Task to carry out »
Set down only what runs from the line containing "[commoncartridge], with the" through the last line of the data, exactly as it reads.

(Records contained in a dataset)
(** * commoncartridge: the IMSCC cartridge reader (imscc.go)

    A shallow embedding of the manifest model, the item/resource
    correlation and the identifier-based lookups of package
    [commoncartridge], with the properties its design document states
    about them.

    Conventions.  A Go function returning [(T, error)] is a function into
    [T * option Error] ([None] is the nil error): Go returns both
    components on every path and so does the model.  A Go [string] or
    [[]byte] is a [string]; a slice is a [list].  The zip reader and
    [encoding/xml] are collaborators of the package: the reader is a
    record of its two operations, the decoder a section variable. *)

From Stdlib Require Import String Ascii List Bool Arith Lia.
Import ListNotations.

Local Open Scope string_scope.
Local Open Scope list_scope.

Set Implicit Arguments.

(** ** Strings *)

(** [strings.Contains(s, substr)]: [substr] occurs somewhere inside [s]. *)
Fixpoint Contains (s substr : string) : bool :=
  String.prefix substr s
  || match s with
     | EmptyString => false
     | String _ s' => Contains s' substr
     end.

(** Membership of a string in the label list of a [case]. *)
Definition oneOf (s : string) (labels : list string) : bool :=
  existsb (String.eqb s) labels.

(** ** The manifest model (package [types]) *)

(** [xml.Name]. *)
Record Name := { Space : string; Local : string }.

Definition zeroName : Name := {| Space := ""; Local := "" |}.

Module Resource.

The answer »
    [commoncartridge], with the properties its design document states
    about them.

    Conventions.  A Go function returning [(T, error)] is a function into
    [T * option Error] ([None] is the nil error): Go returns both
    components on every path and so does the model.  A Go [string] or
    [[]byte] is a [string]; a slice is a [list].  The zip reader and
    [encoding/xml] are collaborators of the package: the reader is a
    record of its two operations, the decoder a section variable. *)

From Stdlib Require Import String Ascii List Bool Arith Lia.
Import ListNotations.

Local Open Scope string_scope.
Local Open Scope list_scope.

Set Implicit Arguments.

(** ** Strings *)

(** [strings.Contains(s, substr)]: [substr] occurs somewhere inside [s]. *)
Fixpoint Contains (s substr : string) : bool :=
  String.prefix substr s
  || match s with
     | EmptyString => false
     | String _ s' => Contains s' substr
     end.

(** Membership of a string in the label list of a [case]. *)
Definition oneOf (s : string) (labels : list string) : bool :=
  existsb (String.eqb s) labels.

(** ** The manifest model (package [types]) *)

(** [xml.Name]. *)
Record Name := { Space : string; Local : string }.

Definition zeroName : Name := {| Space := ""; Local := "" |}.

Module Resource.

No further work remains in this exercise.